Faraday put electricity and magnetism into all space, and introduced the concepts of field and line of force, which provided a broad stage for mathematical expression--

Curl:

Divergence:

And gradient:

The introduction of functions with equal spatial changes becomes inevitable. The field is invisible and untouchable, but it plays a key role in imperceptible influence.

Faraday proposed for the first time that in the field of electromagnetism, electricity and magnetism constitute a pair of contradictions, and there is a contradiction transformation, that is, electricity can produce magnetism, magnetism can also produce electricity. Obviously, he took electromagnetic physics to new heights.

Faraday negated the central force for the first time and replaced it with the mutual transformation of electromagnetic forces. As we all know, gravity is a typical central force in mechanics, but electromagnetic transformation is a ring-shaped phase.

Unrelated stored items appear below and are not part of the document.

(* ===== verification/Usage.v ===== *)
(** * Usage tracker: the daily search quota of src/main.py

    [USAGE] (line 16) maps an email to a record [{"date", "count"}];
    [DAILY_LIMIT] (line 17) is 10. The quota check is the prologue of the
    [search] handler (lines 128-139); the landing page reads the count
    (lines 99-100). A [date] is modelled by its ordinal
    ([date.toordinal()]), which is all the code compares. *)

From S2P Require Import Prelude.

Module Usage.

(** ** Data *)

(** A value of [USAGE]: [{"date": date, "count": int}]. *)
Record usage := mk_usage { u_date : nat; u_count : nat }.

#[global] Instance usage_eq_dec : EqDecision usage.
Proof. solve_decision. Defined.

(** [DAILY_LIMIT = 10]. *)
Definition DAILY_LIMIT : nat := 10.

(** Outcome of the quota check: the handler goes on, or returns the
    "limit reached" page (line 135). *)
Inductive verdict := Allowed | Denied.

#[global] Instance verdict_eq_dec : EqDecision verdict.
Proof. solve_decision. Defined.

(** ** Operations *)

(** [USAGE.get(email, {"date": today, "count": 0})]. *)
Definition usage_get (USAGE : gmap string usage) (email : string)
    (today : nat) : usage :=
  default (mk_usage today 0) (USAGE !! email).

(** Lines 128-139: read the record, reset it on a new day, deny at the
    limit without writing, otherwise store the record with the count
    incremented. The dict [usage] read from [USAGE] is mutated in place
    and stored back under [email]; the model stores the updated value,
    which is the same final table. *)
Definition check_and_increment (USAGE : gmap string usage) (email : string)
    (today : nat) : verdict * gmap string usage :=
  let usage := usage_get USAGE email today in
  let usage := if decide (u_date usage = today) then usage
               else mk_usage today 0 in
  if DAILY_LIMIT <=? u_count usage then (Denied, USAGE)
  else (Allowed,
        <[email := mk_usage (u_date usage) (S (u_count usage))]> USAGE).

(** Lines 99-100: the count shown on the landing page. *)
Definition page_count (USAGE : gmap string usage) (email : string)
    (today : nat) : nat :=
  u_count (usage_get USAGE email today).

(** ** Abstract specification: one counter per (email, day) *)

(** What the quota promises: each (email, day) admits at most
    [DAILY_LIMIT] searches, counted separately per day. *)
Definition counters := string -> nat -> nat.

Definition bump (σ : counters) (e : string) (t : nat) : counters :=
  fun e' t' => if decide (e' = e /\ t' = t) then S (σ e t) else σ e' t'.

Definition spec_check (σ : counters) (e : string) (t : nat)
    : verdict * counters :=
  if DAILY_LIMIT <=? σ e t then (Denied, σ) else (Allowed, bump σ e t).

(** The table [USAGE] represents the counters [σ]: the stored record of
    [e] holds the counter of its date, and no later day has been counted
    yet; an email without record has no counted day. *)
Definition represents (USAGE : gmap string usage) (σ : counters) : Prop :=
  forall e, match USAGE !! e with
            | None => forall t, σ e t = 0
            | Some u => σ e (u_date u) = u_count u /\
                        forall t, u_date u < t -> σ e t = 0
            end.

(** The clock has not gone back for [e]: today is not before the date
    of its record. *)
Definition clock_ok (USAGE : gmap string usage) (e : string) (t : nat) : Prop :=
  forall u, USAGE !! e = Some u -> u_date u <= t.

(** Every stored count is within the limit. *)
Definition bounded (USAGE : gmap string usage) : Prop :=
  forall e u, USAGE !! e = Some u -> u_count u <= DAILY_LIMIT.

(** [n] successive checks for the same email on the same day. *)
Fixpoint run_checks (n : nat) (USAGE : gmap string usage) (e : string)
    (t : nat) : list verdict * gmap string usage :=
  match n with
  | 0 => ([], USAGE)
  | S n' =>
      let '(v, U1) := check_and_increment USAGE e t in
      let '(vs, U2) := run_checks n' U1 e t in
      (v :: vs, U2)
  end.

(** A table holding one record for [u@x], for the examples. *)
Definition demo_usage (d c : nat) : gmap string usage := <["u@x" := mk_usage d c]> ∅.

(** ** Lemmas *)

(** The count the check compares: the stored count if the record is of
    today, 0 otherwise. *)
Definition effective_count (USAGE : gmap string usage) (e : string)
    (t : nat) : nat :=
  match USAGE !! e with
  | Some u => if decide (u_date u = t) then u_count u else 0
  | None => 0
  end.

(** The check in closed form. *)
Lemma check_and_increment_eq USAGE e t :
  check_and_increment USAGE e t =
  if DAILY_LIMIT <=? effective_count USAGE e t then (Denied, USAGE)
  else (Allowed, <[e := mk_usage t (S (effective_count USAGE e t))]> USAGE).
Proof.
  unfold check_and_increment, effective_count, usage_get.
  destruct (USAGE !! e) as [[d c]|]; simpl; repeat case_decide;
    simplify_eq/=; done.
Qed.

(** The check leaves the other emails' records alone. *)
Lemma check_and_increment_other USAGE e e' t v U' :
  check_and_increment USAGE e t = (v, U') -> e' <> e ->
  U' !! e' = USAGE !! e'.
Proof.
  rewrite check_and_increment_eq.
  destruct (_ <=? _); intros [= <- <-] Hne; [done|].
  by rewrite lookup_insert_ne.
Qed.

(** After the check the record of [e], if any, is of today. *)
Lemma check_and_increment_date USAGE e t v U' u :
  check_and_increment USAGE e t = (v, U') -> v = Allowed ->
  U' !! e = Some u -> u_date u = t.
Proof.
  rewrite check_and_increment_eq.
  destruct (_ <=? _); intros [= <- <-] ?; [done|].
  rewrite lookup_insert_eq. by intros [= <-].
Qed.

(** Bumping the counter of (e, t). *)
Lemma bump_same σ e t : bump σ e t e t = S (σ e t).
Proof. unfold bump. rewrite decide_True; done. Qed.

Lemma bump_other σ e t e' t' :
  e' <> e \/ t' <> t -> bump σ e t e' t' = σ e' t'.
Proof.
  intros Hne. unfold bump. case_decide as Hc; [|done].
  destruct Hc, Hne; contradiction.
Qed.

(** Under [represents], the effective count is the abstract counter. *)
Lemma represents_effective USAGE σ e t :
  represents USAGE σ -> clock_ok USAGE e t ->
  effective_count USAGE e t = σ e t.
Proof.
  intros Hrep Hclk. specialize (Hrep e). unfold effective_count.
  destruct (USAGE !! e) as [u|] eqn:Hu; [|by rewrite Hrep].
  destruct Hrep as [Hd Hlater]. specialize (Hclk u Hu).
  case_decide; [by subst|]. symmetry. apply Hlater. lia.
Qed.

(** A denial leaves the table as it was. *)
Lemma check_denied_unchanged USAGE e t U' :
  check_and_increment USAGE e t = (Denied, U') -> U' = USAGE.
Proof. rewrite check_and_increment_eq. by destruct (_ <=? _); intros [= <-]. Qed.

(** One abstract check counts one more search exactly for the admitted
    (email, day). *)
Lemma spec_check_count σ e0 t0 e t :
  snd (spec_check σ e0 t0) e t =
  σ e t + (if decide (fst (spec_check σ e0 t0) = Allowed /\ e = e0 /\ t = t0)
           then 1 else 0).
Proof.
  unfold spec_check. destruct (DAILY_LIMIT <=? σ e0 t0); simpl.
  - lia.
  - destruct (decide (e = e0 /\ t = t0)) as [[-> ->]|Hne].
    + rewrite bump_same, decide_True by done. lia.
    + rewrite bump_other by (destruct (decide (e = e0)); [right|left]; naive_solver).
      rewrite decide_False by naive_solver. lia.
Qed.

(** The abstract counters never exceed the limit. *)
Lemma spec_check_bounded σ e0 t0 :
  (forall e t, σ e t <= DAILY_LIMIT) ->
  forall e t, snd (spec_check σ e0 t0) e t <= DAILY_LIMIT.
Proof.
  intros Hb e t. rewrite spec_check_count. specialize (Hb e t).
  unfold spec_check in *. destruct (Nat.leb_spec DAILY_LIMIT (σ e0 t0)); simpl.
  - lia.
  - case_decide as Hc; [|lia]. destruct Hc as [_ [-> ->]]. lia.
Qed.

(** ** Properties of the quota check *)

(** (C7) At or above the limit on the record's own day, the search is
    denied and [USAGE] is not written. *)
Theorem check_denied_at_limit USAGE e t u :
  USAGE !! e = Some u -> u_date u = t -> DAILY_LIMIT <= u_count u ->
  check_and_increment USAGE e t = (Denied, USAGE).
Proof.
  intros Hu Hd Hc. rewrite check_and_increment_eq. unfold effective_count.
  rewrite Hu, decide_True by done.
  destruct (Nat.leb_spec DAILY_LIMIT (u_count u)); [done|lia].
Qed.

Lemma check_denied_at_limit_witness :
  demo_usage 5 10 !! "u@x" = Some (mk_usage 5 10) /\
  check_and_increment (demo_usage 5 10) "u@x" 5 = (Denied, demo_usage 5 10).
Proof.
  split; [reflexivity|].
  apply (check_denied_at_limit _ _ _ (mk_usage 5 10)); [reflexivity|reflexivity|].
  unfold DAILY_LIMIT. simpl. lia.
Defined.

(** (C8) Below the limit on the record's own day, the search is admitted
    and the count goes up by one. *)
Theorem check_allows_below_limit USAGE e t c :
  USAGE !! e = Some (mk_usage t c) -> c < DAILY_LIMIT ->
  check_and_increment USAGE e t =
    (Allowed, <[e := mk_usage t (S c)]> USAGE).
Proof.
  intros Hu Hc. rewrite check_and_increment_eq. unfold effective_count.
  rewrite Hu. cbn [u_date u_count]. rewrite decide_True by done.
  destruct (Nat.leb_spec DAILY_LIMIT c); [lia|done].
Qed.

Lemma check_allows_below_limit_witness :
  demo_usage 5 3 !! "u@x" = Some (mk_usage 5 3) /\ 3 < DAILY_LIMIT /\
  check_and_increment (demo_usage 5 3) "u@x" 5 =
    (Allowed, <["u@x" := mk_usage 5 4]> (demo_usage 5 3)).
Proof.
  split; [reflexivity|]. split; [unfold DAILY_LIMIT; lia|].
  apply check_allows_below_limit; [reflexivity|unfold DAILY_LIMIT; lia].
Defined.

(** (C6) A record of another day, whatever its count, is reset: the
    search is admitted and the record becomes (today, 1). An email with
    no record is admitted the same way. *)
Theorem check_new_day USAGE e t :
  (forall u, USAGE !! e = Some u -> u_date u <> t) ->
  check_and_increment USAGE e t =
    (Allowed, <[e := mk_usage t 1]> USAGE).
Proof.
  intros Hstale. rewrite check_and_increment_eq. unfold effective_count.
  destruct (USAGE !! e) as [u|] eqn:Hu; [|done].
  by rewrite decide_False by (apply Hstale; done).
Qed.

Lemma check_new_day_witness :
  (forall u, demo_usage 4 10 !! "u@x" = Some u -> u_date u <> 5) /\
  check_and_increment (demo_usage 4 10) "u@x" 5 =
    (Allowed, <["u@x" := mk_usage 5 1]> (demo_usage 4 10)).
Proof.
  assert (forall u, demo_usage 4 10 !! "u@x" = Some u -> u_date u <> 5) as H.
  { intros u Hu. vm_compute in Hu. injection Hu as <-. simpl. lia. }
  split; [exact H|]. apply check_new_day, H.
Defined.

(** The check keeps every stored count within [DAILY_LIMIT]. *)
Lemma check_preserves_bounded USAGE e t v U' :
  bounded USAGE -> check_and_increment USAGE e t = (v, U') -> bounded U'.
Proof.
  intros Hb. rewrite check_and_increment_eq.
  destruct (DAILY_LIMIT <=? effective_count USAGE e t) eqn:Hle;
    intros [= <- <-]; [done|].
  apply Nat.leb_gt in Hle. intros e' u.
  destruct (decide (e' = e)) as [->|Hne].
  - rewrite lookup_insert_eq. intros [= <-]. simpl. lia.
  - rewrite lookup_insert_ne by done. apply Hb.
Qed.

(** (C2) Refinement: on a clock that does not go back, the code's check
    answers as the per-(email, day) counter specification and the tables
    stay related. *)
Theorem check_refines_spec USAGE σ e t :
  represents USAGE σ -> clock_ok USAGE e t ->
  fst (check_and_increment USAGE e t) = fst (spec_check σ e t) /\
  represents (snd (check_and_increment USAGE e t)) (snd (spec_check σ e t)).
Proof.
  intros Hrep Hclk.
  rewrite check_and_increment_eq, (represents_effective _ σ) by done.
  unfold spec_check. destruct (DAILY_LIMIT <=? σ e t); simpl; [done|].
  split; [done|]. intros e'. destruct (decide (e' = e)) as [->|Hne].
  - rewrite lookup_insert_eq. simpl. split; [apply bump_same|].
    intros t' Ht'. rewrite bump_other by (right; lia).
    specialize (Hrep e). destruct (USAGE !! e) as [u|] eqn:Hu.
    + apply Hrep. specialize (Hclk u Hu). lia.
    + apply Hrep.
  - rewrite lookup_insert_ne by done.
    specialize (Hrep e'). destruct (USAGE !! e') as [u|];
      [destruct Hrep as [Hd Hl]; split|];
      intros; rewrite ?bump_other by (left; done); auto.
Qed.

Lemma check_refines_spec_witness :
  represents ∅ (fun _ _ => 0) /\ clock_ok ∅ "u@x" 5 /\
  fst (check_and_increment ∅ "u@x" 5) = fst (spec_check (fun _ _ => 0) "u@x" 5) /\
  represents (snd (check_and_increment ∅ "u@x" 5)) (snd (spec_check (fun _ _ => 0) "u@x" 5)).
Proof.
  assert (represents ∅ (fun _ _ => 0)) as Hr by (intros e; rewrite lookup_empty; done).
  assert (clock_ok ∅ "u@x" 5) as Hc by (intros u Hu; vm_compute in Hu; discriminate).
  split; [exact Hr|]. split; [exact Hc|]. apply check_refines_spec; [exact Hr|exact Hc].
Defined.

Lemma run_checks_S n USAGE e t :
  run_checks (S n) USAGE e t =
  let '(v, U1) := check_and_increment USAGE e t in
  let '(vs, U2) := run_checks n U1 e t in (v :: vs, U2).
Proof. reflexivity. Qed.

(** The check in [run_checks], from a record of today with count [c]:
    admitted until the limit, denied afterwards. *)
Lemma run_checks_from n USAGE e t c :
  USAGE !! e = Some (mk_usage t c) -> c <= DAILY_LIMIT ->
  run_checks n USAGE e t =
    (replicate (min n (DAILY_LIMIT - c)) Allowed ++
       replicate (n - (DAILY_LIMIT - c)) Denied,
     <[e := mk_usage t (min (c + n) DAILY_LIMIT)]> USAGE).
Proof.
  revert USAGE c. induction n as [|n IH]; intros USAGE c Hu Hc.
  - simpl. rewrite Nat.add_0_r, Nat.min_l by done. by rewrite insert_id.
  - rewrite run_checks_S. destruct (decide (c < DAILY_LIMIT)) as [Hlt|Hge].
    + rewrite (check_allows_below_limit _ _ _ c) by done.
      cbv beta iota zeta.
      rewrite (IH _ (S c)) by (rewrite ?lookup_insert_eq; done || lia).
      rewrite insert_insert_eq.
      replace (DAILY_LIMIT - c) with (S (DAILY_LIMIT - S c)) by lia.
      by replace (c + S n) with (S c + n) by lia.
    + rewrite (check_denied_at_limit _ _ _ (mk_usage t c)) by (done || simpl; lia).
      cbv beta iota zeta. rewrite (IH _ c) by done.
      replace (DAILY_LIMIT - c) with 0 by lia.
      rewrite !Nat.min_0_r, !Nat.sub_0_r.
      replace (min (c + n) DAILY_LIMIT) with DAILY_LIMIT by lia.
      by replace (min (c + S n) DAILY_LIMIT) with DAILY_LIMIT by lia.
Qed.

(** (C5) After exactly [DAILY_LIMIT] admitted searches on one day, from an
    email with no record of that day, the next search is denied and the
    denial leaves the stored count at [DAILY_LIMIT]. *)
Theorem limit_then_denied USAGE e t :
  (forall u, USAGE !! e = Some u -> u_date u <> t) ->
  run_checks (S DAILY_LIMIT) USAGE e t =
    (replicate DAILY_LIMIT Allowed ++ [Denied],
     <[e := mk_usage t DAILY_LIMIT]> USAGE).
Proof.
  intros Hstale. rewrite run_checks_S, check_new_day by done.
  cbv beta iota zeta.
  rewrite (run_checks_from _ _ _ _ 1)
    by (rewrite ?lookup_insert_eq; done || (unfold DAILY_LIMIT; lia)).
  by rewrite insert_insert_eq.
Qed.

Lemma limit_then_denied_witness :
  (forall u, demo_usage 4 7 !! "u@x" = Some u -> u_date u <> 5) /\
  run_checks (S DAILY_LIMIT) (demo_usage 4 7) "u@x" 5 =
    (replicate DAILY_LIMIT Allowed ++ [Denied],
     <["u@x" := mk_usage 5 DAILY_LIMIT]> (demo_usage 4 7)).
Proof.
  assert (forall u, demo_usage 4 7 !! "u@x" = Some u -> u_date u <> 5) as H.
  { intros u Hu. vm_compute in Hu. injection Hu as <-. simpl. lia. }
  split; [exact H|]. apply limit_then_denied, H.
Defined.

End Usage.
(* ===== verification/Frame.v ===== *)
(** * The pandas operations called by the search handler

    A DataFrame read with [dtype=str] is a header and rows of cells, a
    cell being a string or NaN ([None]). The operations are those of
    src/main.py lines 150-176: [fillna("").astype(str)],
    [agg(" ".join, axis=1)], [str.contains(query, case=False, na=False)],
    boolean indexing [df[mask]], [mask.any()], [DataFrame.empty],
    [pd.concat(..., ignore_index=True)] and the [chunksize] reader.

    pandas itself and Python's [re] are libraries the program calls: they
    enter as two interfaces. [ReEngine] compiles a pattern with
    [re.IGNORECASE] (or raises), with the law that a pattern without
    metacharacters searches for itself case-insensitively. [TableReader]
    parses the uploaded bytes (or raises). *)

From S2P Require Import Prelude PyStr.
From Stdlib Require Import Ascii.

Module Frame.

(** ** DataFrames *)

Definition cell := option string.

Record frame (A : Type) := mk_frame { columns : list string; rows : list (list A) }.
Arguments mk_frame {A} _ _.
Arguments columns {A} _.
Arguments rows {A} _.

(** [df.fillna("").astype(str)]: NaN becomes [""], strings stay. *)
Definition fillna (v : string) (df : frame cell) : frame string :=
  mk_frame (columns df) (map (map (default v)) (rows df)).

(** [df.agg(" ".join, axis=1)]: one text per row. *)
Definition agg_join (df : frame string) : list string :=
  map (PyStr.join " ") (rows df).

(** [rows[mask]]: keep the rows whose mask entry is true. *)
Fixpoint bool_index {A} (rs : list A) (mask : list bool) : list A :=
  match rs, mask with
  | r :: rs', b :: mask' =>
      if b then r :: bool_index rs' mask' else bool_index rs' mask'
  | _, _ => []
  end.

Definition select {A} (df : frame A) (mask : list bool) : frame A :=
  mk_frame (columns df) (bool_index (rows df) mask).

(** [mask.any()]. *)
Definition mask_any (mask : list bool) : bool := existsb id mask.

(** [DataFrame.empty]: no row or no column. *)
Definition df_empty {A} (df : frame A) : bool :=
  bool_decide (rows df = []) || bool_decide (columns df = []).

(** [pd.concat(frames, ignore_index=True)] of frames with the same
    header (the callers never pass an empty list). *)
Definition concat_frames {A} (fs : list (frame A)) : frame A :=
  match fs with
  | [] => mk_frame [] []
  | f :: _ => mk_frame (columns f) (concat (map rows fs))
  end.

(** The blocks of [n] rows the reader yields with [chunksize=n]; [fuel]
    bounds the number of blocks. *)
Fixpoint chunk_rows {A} (fuel n : nat) (rs : list A) : list (list A) :=
  match fuel with
  | 0 => []
  | S fuel' =>
      match rs with
      | [] => []
      | _ => take n rs :: chunk_rows fuel' n (drop n rs)
      end
  end.

(** [pd.read_csv(..., chunksize=n)] over an already parsed table: one
    block per [n] rows, each with the header; the number of rows is
    enough fuel (see [chunk_rows_concat]). *)
Definition chunks {A} (n : nat) (df : frame A) : list (frame A) :=
  map (mk_frame (columns df)) (chunk_rows (length (rows df)) n (rows df)).

(** ** Interfaces of the libraries *)

(** Characters with a meaning in a Python regular expression. *)
Definition regex_meta : string := ".^$*+?{}[]\|()".

Definition is_literal (p : string) : bool :=
  forallb (fun c => negb (existsb (Ascii.eqb c) (String.list_ascii_of_string regex_meta)))
          (String.list_ascii_of_string p).

(** [re.compile(pat, re.IGNORECASE)]: an error message or the predicate
    [lambda x: pat.search(x) is not None]. *)
Class ReEngine := re_compile_ic : string -> string + (string -> bool).

(** On a pattern without metacharacters, [re] searches for the pattern
    itself, case-insensitively. *)
Class ReEngineLaws `{ReEngine} :=
  re_literal : forall p, is_literal p = true ->
    exists f, re_compile_ic p = inr f /\
      forall t, f t = PyStr.contains (PyStr.lower p) (PyStr.lower t).

(** [pd.read_csv(f, dtype=str)] and [pd.read_excel(f, dtype=str)]: an
    error message or the parsed table. *)
Class TableReader := {
  read_csv : list Byte.byte -> string + frame cell;
  read_excel : list Byte.byte -> string + frame cell
}.

(** [df.to_html(index=False)]. *)
Class TableRenderer := to_html : frame string -> string.

(** [combined.str.contains(query, case=False, na=False)]: the pattern is
    compiled on every call. *)
Definition str_contains `{ReEngine} (query : string) (texts : list string)
    : string + list bool :=
  match re_compile_ic query with
  | inl err => inl err
  | inr f => inr (map f texts)
  end.

(** An engine exact on literal patterns, used to evaluate examples. *)
Definition literal_engine : ReEngine :=
  fun p => inr (fun t => PyStr.contains (PyStr.lower p) (PyStr.lower t)).

Lemma literal_engine_laws : ReEngineLaws (H := literal_engine).
Proof. intros p _. by eexists. Qed.

(** ** Lemmas *)

(** Indexing by the mask of a predicate is filtering by it. *)
Lemma bool_index_map {A} (p : A -> bool) (rs : list A) :
  bool_index rs (map p rs) = List.filter p rs.
Proof. induction rs as [|r rs IH]; simpl; [done|]. by destruct (p r); rewrite IH. Qed.

Lemma mask_any_map {A} (p : A -> bool) (rs : list A) :
  mask_any (map p rs) = false <-> List.filter p rs = [].
Proof.
  unfold mask_any. induction rs as [|r rs IH]; simpl; [done|].
  destruct (p r); simpl; [done|exact IH].
Qed.

(** With [n > 0] and fuel for every row, the blocks concatenate back to
    the rows. *)
Lemma chunk_rows_concat {A} fuel n (rs : list A) :
  0 < n -> length rs <= fuel -> concat (chunk_rows fuel n rs) = rs.
Proof.
  revert rs. induction fuel as [|fuel IH]; intros rs Hn Hlen.
  - destruct rs; simpl in *; [done|lia].
  - destruct rs as [|r rs']; [done|]. cbn [chunk_rows concat].
    rewrite IH; [apply take_drop|done|].
    rewrite length_drop. simpl in *. lia.
Qed.

(** Every block is non-empty and has at most [n] rows. *)
Lemma chunk_rows_bounds {A} fuel n (rs : list A) :
  0 < n -> Forall (fun c => c <> [] /\ length c <= n) (chunk_rows fuel n rs).
Proof.
  revert rs. induction fuel as [|fuel IH]; intros rs Hn; [constructor|].
  destruct rs as [|r rs']; [constructor|]. cbn [chunk_rows].
  constructor; [|apply IH, Hn]. split.
  - destruct n; [lia|done].
  - rewrite length_take. lia.
Qed.

Lemma chunks_rows {A} n (df : frame A) :
  0 < n -> concat (map rows (chunks n df)) = rows df.
Proof.
  intros Hn. unfold chunks. rewrite map_map. simpl. rewrite map_id.
  by apply chunk_rows_concat.
Qed.

Lemma chunks_columns {A} n (df : frame A) :
  Forall (fun c => columns c = columns df) (chunks n df).
Proof. unfold chunks. apply Forall_map, Forall_forall. done. Qed.

Lemma fillna_columns v df : columns (fillna v df) = columns df.
Proof. done. Qed.

End Frame.

#[export] Hint Rewrite @Frame.bool_index_map Frame.fillna_columns : webapp_rw.
(** ** Correctness of the matcher *)

Lemma nullable_spec r p b : nullable p b r = true <-> in_re r p [] b.
Proof.
  induction r as [| | k | a | r IHr s IHs | r IHr s IHs | r IHr]; simpl.
  - pose proof (in_re_void p [] b). naive_solver.
  - split; [constructor|done].
  - rewrite in_re_sym. naive_solver.
  - rewrite in_re_at. naive_solver.
  - rewrite andb_true_iff, IHr, IHs, in_re_cat. split.
    + intros [? ?]. by exists [], [].
    + intros ([|] & [|] & ? & ? & ?); simplify_eq/=; auto.
  - by rewrite orb_true_iff, IHr, IHs, in_re_alt.
  - split; [constructor|done].
Qed.

(** The derivative by [c] matches [w] exactly when the expression
    matches [c :: w]. *)
Lemma der_spec r p c rest w b :
  rest = w ++ b ->
  in_re (der p c rest r) (Some c) w b <-> in_re r p (c :: w) b.
Proof.
  revert w b. induction r as [| | k | a | r IHr s IHs | r IHr s IHs | r IHr];
    intros w b Hrest; simpl.
  - split; by intros ?%in_re_void.
  - rewrite in_re_eps. split; [by intros ?%in_re_void|done].
  - rewrite in_re_sym. destruct (sym_match k c) eqn:E.
    + rewrite in_re_eps. split; [intros ->; by exists c|by intros (? & [= <- ->] & _)].
    + split; [by intros ?%in_re_void|]. intros (? & [= <- ->] & ?). congruence.
  - rewrite in_re_at. split; [by intros ?%in_re_void|by intros [? _]].
  - rewrite alt_spec, cat_spec, !in_re_cat. split.
    + intros [(w1 & w2 & -> & H1 & H2)|H].
      * exists (c :: w1), w2. split; [done|]. split; [|done].
        apply IHr; [by rewrite Hrest, app_assoc|done].
      * destruct (nullable p (c :: rest) r) eqn:En; [|by apply in_re_void in H].
        exists [], (c :: w). split; [done|]. subst rest.
        split; [by apply nullable_spec|by apply IHs].
    + intros ([|c' w1] & w2 & Hw & H1 & H2); simpl in Hw.
      * right. subst w2 rest. simpl in H1. apply nullable_spec in H1 as ->.
        by apply IHs.
      * injection Hw as <- ->. left. exists w1, w2. split; [done|].
        split; [apply IHr; [by rewrite Hrest, app_assoc|done]|done].
  - by rewrite alt_spec, in_re_alt, IHr, IHs.
  - rewrite cat_spec, in_re_cat, in_re_star. split.
    + intros (w1 & w2 & -> & H1 & H2). right. exists (c :: w1), w2.
      split; [done|]. split; [done|]. split; [|done].
      apply IHr; [by rewrite Hrest, app_assoc|done].
    + intros [?|([|c' w1] & w2 & Hne & Hw & H1 & H2)]; [done|done|].
      injection Hw as <- ->. exists w1, w2. split; [done|].
      split; [apply IHr; [by rewrite Hrest, app_assoc|done]|done].
Qed.

(** Prefix matches: some prefix of [s] is matched. *)
Definition prefix_match (r : regex) (p : option ascii) (s : list ascii) : Prop :=
  exists w b, s = w ++ b /\ in_re r p w b.

Lemma prefix_match_nil r p : prefix_match r p [] <-> nullable p [] r = true.
Proof.
  rewrite nullable_spec. split; [|by exists [], []].
  intros ([|] & [|] & ? & ?); simplify_eq/=; done.
Qed.

Lemma prefix_match_cons r p c s :
  prefix_match r p (c :: s) <->
  nullable p (c :: s) r = true \/ prefix_match (der p c s r) (Some c) s.
Proof.
  rewrite nullable_spec. split.
  - intros ([|c' w] & b & Hs & H); simpl in Hs; [subst; by left|].
    injection Hs as <- ->. right. exists w, b. split; [done|]. by apply der_spec.
  - intros [H|(w & b & -> & H)]; [by exists [], (c :: s)|].
    exists (c :: w), b. split; [done|]. by eapply der_spec.
Qed.

Lemma prefix_match_alt r s p t :
  prefix_match (alt r s) p t <-> prefix_match r p t \/ prefix_match s p t.
Proof. unfold prefix_match. setoid_rewrite alt_spec. naive_solver. Qed.

Lemma occurs_cons r p c s :
  occurs r p (c :: s) <-> prefix_match r p (c :: s) \/ occurs r (Some c) s.
Proof.
  split.
  - intros ([|c' a] & w & b & Hs & H); simpl in *; [left; by exists w, b|].
    injection Hs as <- ->. right. by exists a, w, b.
  - intros [(w & b & Hs & H)|(a & w & b & -> & H)]; [by exists [], w, b|].
    by exists (c :: a), w, b.
Qed.

Lemma occurs_nil r p : occurs r p [] <-> prefix_match r p [].
Proof.
  split; [|intros (w & b & Hs & H); by exists [], w, b].
  intros ([|] & w & b & Hs & H); [by exists w, b|done].
Qed.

If Maxwell simply summed up the mathematical formula of Ferrari, Oster and Ampere's findings, it was far from enough to prove its greatness. If that's all right, I can go through the ages.

Maxwell's greatest discovery was his discovery of displacement current.

Or he invented the displacement current. That is, the Maxwell equations, in equation 4.

As a talented young scholar, Maxwell not only really understood and absorbed the quintessence of Faraday's thought, but also made a great breakthrough. Maxwell said: from the straight line of Euclid to the line of force of Faraday, these are the characteristics of some of the ideas that enable science to move forward. Maxwell first discovered that the transformation between ampere and Faraday was completely asymmetric.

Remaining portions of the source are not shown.